Le titre du film, American Beauty , est à la fois programmatique et symbolique. Programmatique puisqu'il fait référence à la jeune Angela mais également au rêve américain que les protagonistes poursuivent ardemment. Symbolique puisqu'il évoque la beauté d'Angela, archétype de la beauté plastique américaine, mais aussi la rose éponyme que cultive et sectionne férocement Carolyn Burnham. Non seulement le titre révèle les grandes lignes de l'intrigue mais il le fait avec une ironie incroyable, tant la poursuite du rêve américain conduit cette famille au dégoût existentiel. Mais également que le personnage d'Angela, bien que muni d'un visage d'ange, ne possède pas cette beauté d'âme qui pourrait faire d'elle une belle personne.

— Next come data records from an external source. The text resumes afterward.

Lemma money_init : money_loop (Z.to_nat NUM_ACCTS) 0 init_accts 0 = NUM_ACCTS * INIT_BALANCE.
Proof. vm_compute. reflexivity. Qed.

Lemma barrier_one : forall fuel, barrier (S fuel) 0 1 barriers_init = Some (1 :: repeat 0 15).
Proof. reflexivity. Qed.

Lemma main_run_one_unfold : forall rand n fuel htm_ok,
  main_run rand n (S fuel) htm_ok ["hynorec"; "1"]%string =
  match th_run rand 1 0 n (S fuel) htm_ok init_state with
  | None => Stuck
  | Some (h, w, s) =>
      Finished [NumberOfThreads 1; ThreadLine 0 h w (wrap32 (h + w)); TotalTime;
                MoneyBefore (NUM_ACCTS * INIT_BALANCE);
                MoneyAfter (money_loop (Z.to_nat NUM_ACCTS) 0 (accts s) 0)]
  end.
Proof.
  intros rand n fuel htm_ok. unfold main_run.
  rewrite main_args_one, init_loop_accts, money_init, barrier_one. reflexivity.
Qed.

Lemma th_run_inv : forall rand numThreads id n fuel htm_ok s h w s',
  th_run rand numThreads id n fuel htm_ok s = Some (h, w, s') ->
  write_set s = [] -> Z.of_nat (List.length (accts s)) = NUM_ACCTS ->
  write_set s' = [] /\ Z.of_nat (List.length (accts s')) = NUM_ACCTS.
Proof.
  intros rand nt id n fuel htm_ok s h w s' H W Hl. unfold th_run in H.
  set (I := fun (_ : nat) (m : list Acct) => Z.of_nat (List.length m) = NUM_ACCTS).
  assert (Step : forall i n' f k s0 t s1 k1,
            txn rand n' f htm_ok k s0 = Some (t, s1, k1) -> write_set s0 = [] ->
            I (S i) (accts s0) -> I i (accts s1) /\ write_set s1 = []).
  { intros i n' f k s0 t s1 k1 T W0 L0. unfold txn in T.
    refine (txn_loop_Q rand htm_ok (accts s0) (fun m => Z.of_nat (List.length m) = NUM_ACCTS)
              _ _ _ _ _ _ _ _ _ _ T eq_refl W0).
    - intros k' f' s2 s3 A _ Ha. apply htm_attempt_committed in Ha as [_ [_ [s4 [T4 [_ E]]]]].
      apply htm_transfers_shape in T4 as [L4 _]. rewrite E.
      change (accts (set_counter s4 ?x)) with (accts s4). rewrite L4, A. exact L0.
    - intros f' s2 s3 A _ E. destruct (sw_attempt_shape rand f' s2) as [D _].
      destruct (D _ E) as [_ L3]. rewrite L3, A. exact L0. }
  destruct (th_loop_I rand htm_ok I Step _ _ _ _ _ _ _ _ _ _ H W Hl) as [L W'].
  exact (conj W' L).
Qed.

Le symbole qui résume le mieux l'intrigue du film de Sam Mendes c'est effectivement la rose. Elle synthétise trois éléments qui sous-tendent l'intrigue : l'imagerie de la passion, que Lester essaie désespérément de faire renaître, l'esthétisme de la fleur, qui renvoie à la séduction du rêve social, et la dangerosité des épines, aux embûches de ce modèle. Dans son scénario, Alan Ball jongle avec ces thèmes et les décline autant que ses nombreux personnages le permettent. C'est Lester, le protagoniste, qui les réunit tous et lui seul qui cherche à s'en départir. En effet, après avoir fait la connaissance d'Angela, ce bon père de famille subit un tel choc esthétique qu'il émerge comme d'un coma émotionnel. En cela, les personnages d' American Beauty me font beaucoup penser à ceux des romanciers Bret Easton Ellis et Chuck Palahnuik : ils sont totalement anesthésiés par la société dans laquelle ils cherchent tant à se fondre avant de s'en échapper. American Beauty se focalise sur la renaissance émotionnelle, physique et spirituelle d'un américain moyen paralysé par son environnement. Voilà une thématique universelle dans laquelle le spectateur se reconnaît. C'est aussi le récit d'un parcours initiatique tardif, celui d'un adulte qui veut retrouver cette vie qui lui a totalement échappée. American Beauty c'est donc l'histoire d'un drame, larvé dans ce qu'il y a de plus quotidien et d'intime. Sam Mendes fixe son récit dans les lieux qui nous sont les plus coutumiers : la maison, le quartier, l'école.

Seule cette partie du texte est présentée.